[Stored items]
Definition decode (w : Z) : insn :=
  mkInsn (Z.land w 0xFF) (Z.to_nat (Z.land (Z.shiftr w 8) 0xF)) (Z.to_nat (Z.land (Z.shiftr w 12) 0xF))
    (to_i16 (Z.shiftr w 16)) (to_i32 (Z.shiftr w 32)).

(** ** The machine *)

Section vm.
Context (mem : Z → Z) (base pid : Z) (clock : nat → Z).

(** The registers are R0 to R10; an operand beyond R9 names R9. *)
Definition dst (i : insn) (r : list Z) : Z := nth (Nat.min (i_dr i) 9) r 0.
Definition src (i : insn) (r : list Z) : Z := nth (Nat.min (i_sr i) 9) r 0.
Definition set_dst (i : insn) (x : Z) (r : list Z) : list Z := <[Nat.min (i_dr i) 9 := x]> r.
Definition imm64 (i : insn) : Z := wrap 64 (i_imm i).

Definition read_u64 (addr : Z) : Z := of_le ((λ i, mem (wrap 64 (addr + Z.of_nat i))) <$> seq 0 8).

(** The result of an arithmetic instruction. *)
Definition alu (i : insn) (r : list Z) : option Z :=
  let d := dst i r in
  let s := src i r in
  let m := imm64 i in
  let k := Z.land (wrap 32 (i_imm i)) 63 in
  let op := i_op i in
  if op =? BPF_ALU64_IMM_MOV then Some m
  else if op =? BPF_ALU64_IMM_ADD then Some (wrap 64 (d + m))
  else if op =? BPF_ALU64_IMM_OR then Some (Z.lor d m)
  else if op =? BPF_ALU64_IMM_AND then Some (Z.land d m)
  else if op =? BPF_ALU64_IMM_XOR then Some (Z.lxor d m)
  else if op =? BPF_ALU64_IMM_LSH then Some (wrap 64 (Z.shiftl d k))
  else if op =? BPF_ALU64_IMM_RSH then Some (Z.shiftr d k)
  else if op =? BPF_ALU64_REG_MOV then Some s
  else if op =? BPF_ALU64_REG_ADD then Some (wrap 64 (d + s))
  else if op =? BPF_ALU64_REG_SUB then Some (wrap 64 (d - s))
  else if op =? BPF_ALU64_REG_AND then Some (Z.land d s)
  else if op =? BPF_ALU64_REG_OR then Some (Z.lor d s)
  else if op =? BPF_ALU64_REG_XOR then Some (Z.lxor d s)
  else None.
(* ===== verification/Inflate.v ===== *)
(** * Decompression in the package manager (user/pkg/src/gzip.rs)

    The bit reader, the Huffman trees, the two output sinks behind the trait
    [InflateOut] (a growing vector, and a ring buffer that streams to a file
    descriptor) and the DEFLATE decoder that is generic in the sink.  [None] of the
    source is [Err]; an index out of bounds is [Panic].  Every loop of the decoder
    reads at least one bit per turn, so the number of bits left is enough fuel. *)

From Stdlib Require Import ZArith Lia.
From stdpp Require Import prelude list strings.
From S2P Require Import Prelude.
Local Open Scope Z_scope.

(** ** The bit reader *)

Record BitReader : Type := mkReader { br_data : list Z; br_pos : nat; br_bit : nat }.

Definition new_reader (data : list Z) : BitReader := mkReader data 0 0.

Definition none {S A} : M S A := fail "None".
Definition out_of_bounds {S A} : M S A := panic "index out of bounds".
Definition no_fuel {S A} : M S A := panic "no fuel".

Definition read_bit : M BitReader Z := λ r,
  match br_data r !! br_pos r with
  | None => (Err "None", r)
  | Some b =>
      (Ok (Z.land (Z.shiftr b (Z.of_nat (br_bit r))) 1),
       if (S (br_bit r) =? 8)%nat then mkReader (br_data r) (S (br_pos r)) 0
       else mkReader (br_data r) (br_pos r) (S (br_bit r)))
  end.

Fixpoint read_bits_from (i n : nat) (val : Z) : M BitReader Z :=
  match n with
  | O => mret val
  | S n' => bit ← read_bit; read_bits_from (S i) n' (Z.lor val (Z.shiftl bit (Z.of_nat i)))
  end.
Definition read_bits (n : Z) : M BitReader Z := read_bits_from 0 (Z.to_nat n) 0.

Definition read_byte : M BitReader Z := λ r,
  if (br_bit r =? 0)%nat then
    match br_data r !! br_pos r with
    | None => (Err "None", r)
    | Some b => (Ok b, mkReader (br_data r) (S (br_pos r)) 0)
    end
  else read_bits 8 r.

Definition read_u16_le : M BitReader Z :=
  lo ← read_byte; hi ← read_byte; mret (Z.lor lo (Z.shiftl hi 8)).

Definition byte_align : M BitReader unit := modify (λ r,
  if (br_bit r =? 0)%nat then r else mkReader (br_data r) (S (br_pos r)) 0).

(** What is left to read: the fuel of the decoder's loops. *)
Definition bits_left (r : BitReader) : nat := 8 * (length (br_data r) - br_pos r) - br_bit r.

(** ** Huffman trees *)

Abbreviation nodes := (list (Z * Z)).
Definition max_len : Z := 15.

Definition child (n : Z * Z) (bit : bool) : Z := if bit then n.2 else n.1.
Definition set_child (bit : bool) (v : Z) (n : Z * Z) : Z * Z :=
  if bit then (n.1, v) else (v, n.2).

Definition bl_count (lengths : list Z) : list Z :=
  <[0%nat := 0]> (foldl (λ c l, if l <=? max_len then alter (Z.add 1) (Z.to_nat l) c else c)
                    (replicate 16 0) lengths).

REQUIREMENT
From the records above, transcribe exactly the run of lines that opens with the line holding "let op := i_op i in" and closes with the line holding "descriptor) and the", both included.

OUTPUT BELOW
  let op := i_op i in
  if op =? BPF_ALU64_IMM_MOV then Some m
  else if op =? BPF_ALU64_IMM_ADD then Some (wrap 64 (d + m))
  else if op =? BPF_ALU64_IMM_OR then Some (Z.lor d m)
  else if op =? BPF_ALU64_IMM_AND then Some (Z.land d m)
  else if op =? BPF_ALU64_IMM_XOR then Some (Z.lxor d m)
  else if op =? BPF_ALU64_IMM_LSH then Some (wrap 64 (Z.shiftl d k))
  else if op =? BPF_ALU64_IMM_RSH then Some (Z.shiftr d k)
  else if op =? BPF_ALU64_REG_MOV then Some s
  else if op =? BPF_ALU64_REG_ADD then Some (wrap 64 (d + s))
  else if op =? BPF_ALU64_REG_SUB then Some (wrap 64 (d - s))
  else if op =? BPF_ALU64_REG_AND then Some (Z.land d s)
  else if op =? BPF_ALU64_REG_OR then Some (Z.lor d s)
  else if op =? BPF_ALU64_REG_XOR then Some (Z.lxor d s)
  else None.
(* ===== verification/Inflate.v ===== *)
(** * Decompression in the package manager (user/pkg/src/gzip.rs)

    The bit reader, the Huffman trees, the two output sinks behind the trait
    [InflateOut] (a growing vector, and a ring buffer that streams to a file
    descriptor) and the DEFLATE decoder that is generic in the sink.  [None] of the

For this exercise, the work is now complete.